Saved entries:
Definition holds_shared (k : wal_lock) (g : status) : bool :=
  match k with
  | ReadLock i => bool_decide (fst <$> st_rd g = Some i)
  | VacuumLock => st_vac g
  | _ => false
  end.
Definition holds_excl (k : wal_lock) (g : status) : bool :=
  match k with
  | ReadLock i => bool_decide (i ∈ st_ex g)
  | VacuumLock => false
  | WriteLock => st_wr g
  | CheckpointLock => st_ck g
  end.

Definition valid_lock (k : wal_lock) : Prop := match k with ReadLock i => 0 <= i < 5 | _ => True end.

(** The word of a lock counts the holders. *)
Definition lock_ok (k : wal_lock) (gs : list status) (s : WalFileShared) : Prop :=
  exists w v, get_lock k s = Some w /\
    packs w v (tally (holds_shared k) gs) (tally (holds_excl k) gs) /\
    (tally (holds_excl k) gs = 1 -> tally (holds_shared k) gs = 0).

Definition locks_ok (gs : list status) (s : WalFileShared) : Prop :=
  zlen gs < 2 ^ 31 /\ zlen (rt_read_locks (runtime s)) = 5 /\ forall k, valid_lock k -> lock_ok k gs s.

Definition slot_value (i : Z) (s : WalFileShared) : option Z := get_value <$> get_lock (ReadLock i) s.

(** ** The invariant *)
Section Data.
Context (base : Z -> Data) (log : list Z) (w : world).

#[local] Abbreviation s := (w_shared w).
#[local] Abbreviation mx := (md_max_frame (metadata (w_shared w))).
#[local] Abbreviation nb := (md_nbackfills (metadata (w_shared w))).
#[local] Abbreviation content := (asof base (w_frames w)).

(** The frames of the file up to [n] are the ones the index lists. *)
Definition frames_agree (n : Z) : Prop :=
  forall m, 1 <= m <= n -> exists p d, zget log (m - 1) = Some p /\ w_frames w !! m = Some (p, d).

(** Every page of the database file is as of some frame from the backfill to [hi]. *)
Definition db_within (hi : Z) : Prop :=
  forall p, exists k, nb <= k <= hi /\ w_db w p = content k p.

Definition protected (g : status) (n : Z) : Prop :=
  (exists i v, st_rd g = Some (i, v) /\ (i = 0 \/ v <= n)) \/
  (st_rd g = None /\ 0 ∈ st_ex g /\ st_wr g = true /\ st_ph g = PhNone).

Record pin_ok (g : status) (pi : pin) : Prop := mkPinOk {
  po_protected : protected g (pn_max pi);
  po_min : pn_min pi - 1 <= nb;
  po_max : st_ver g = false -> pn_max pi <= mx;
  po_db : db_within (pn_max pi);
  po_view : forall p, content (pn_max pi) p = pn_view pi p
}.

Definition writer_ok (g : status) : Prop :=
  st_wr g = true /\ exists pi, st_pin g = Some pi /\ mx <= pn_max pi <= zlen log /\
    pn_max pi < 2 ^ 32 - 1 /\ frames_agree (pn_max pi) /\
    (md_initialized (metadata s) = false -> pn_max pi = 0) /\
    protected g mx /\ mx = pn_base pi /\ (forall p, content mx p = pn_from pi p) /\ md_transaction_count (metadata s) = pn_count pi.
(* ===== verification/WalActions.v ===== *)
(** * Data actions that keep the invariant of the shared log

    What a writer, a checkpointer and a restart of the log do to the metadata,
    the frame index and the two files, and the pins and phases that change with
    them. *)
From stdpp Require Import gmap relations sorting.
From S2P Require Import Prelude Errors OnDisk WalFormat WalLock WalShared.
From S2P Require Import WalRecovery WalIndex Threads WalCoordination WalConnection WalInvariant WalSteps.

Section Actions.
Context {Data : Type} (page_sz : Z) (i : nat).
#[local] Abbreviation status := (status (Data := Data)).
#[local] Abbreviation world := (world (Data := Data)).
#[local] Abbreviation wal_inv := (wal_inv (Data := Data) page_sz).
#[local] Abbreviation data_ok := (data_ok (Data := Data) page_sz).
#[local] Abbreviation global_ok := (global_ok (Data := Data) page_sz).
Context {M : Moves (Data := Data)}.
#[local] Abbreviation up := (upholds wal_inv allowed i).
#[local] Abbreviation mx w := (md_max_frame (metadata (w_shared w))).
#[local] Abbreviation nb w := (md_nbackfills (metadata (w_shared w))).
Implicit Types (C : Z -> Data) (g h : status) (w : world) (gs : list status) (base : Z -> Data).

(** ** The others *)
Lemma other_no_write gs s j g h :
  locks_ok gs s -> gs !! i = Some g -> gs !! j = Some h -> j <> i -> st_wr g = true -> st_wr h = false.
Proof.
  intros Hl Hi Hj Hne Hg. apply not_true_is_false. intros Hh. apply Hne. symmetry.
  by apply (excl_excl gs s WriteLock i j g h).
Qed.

**To do:**
Begin with the line above that has "From S2P Require Import WalRecovery" and continue through the line that has "#[local] Abbreviation data_ok", setting each one down exactly. Stop there.

**Answer to the exercise:**
From S2P Require Import WalRecovery WalIndex Threads WalCoordination WalConnection WalInvariant WalSteps.

Section Actions.
Context {Data : Type} (page_sz : Z) (i : nat).
#[local] Abbreviation status := (status (Data := Data)).
#[local] Abbreviation world := (world (Data := Data)).
#[local] Abbreviation wal_inv := (wal_inv (Data := Data) page_sz).
#[local] Abbreviation data_ok := (data_ok (Data := Data) page_sz).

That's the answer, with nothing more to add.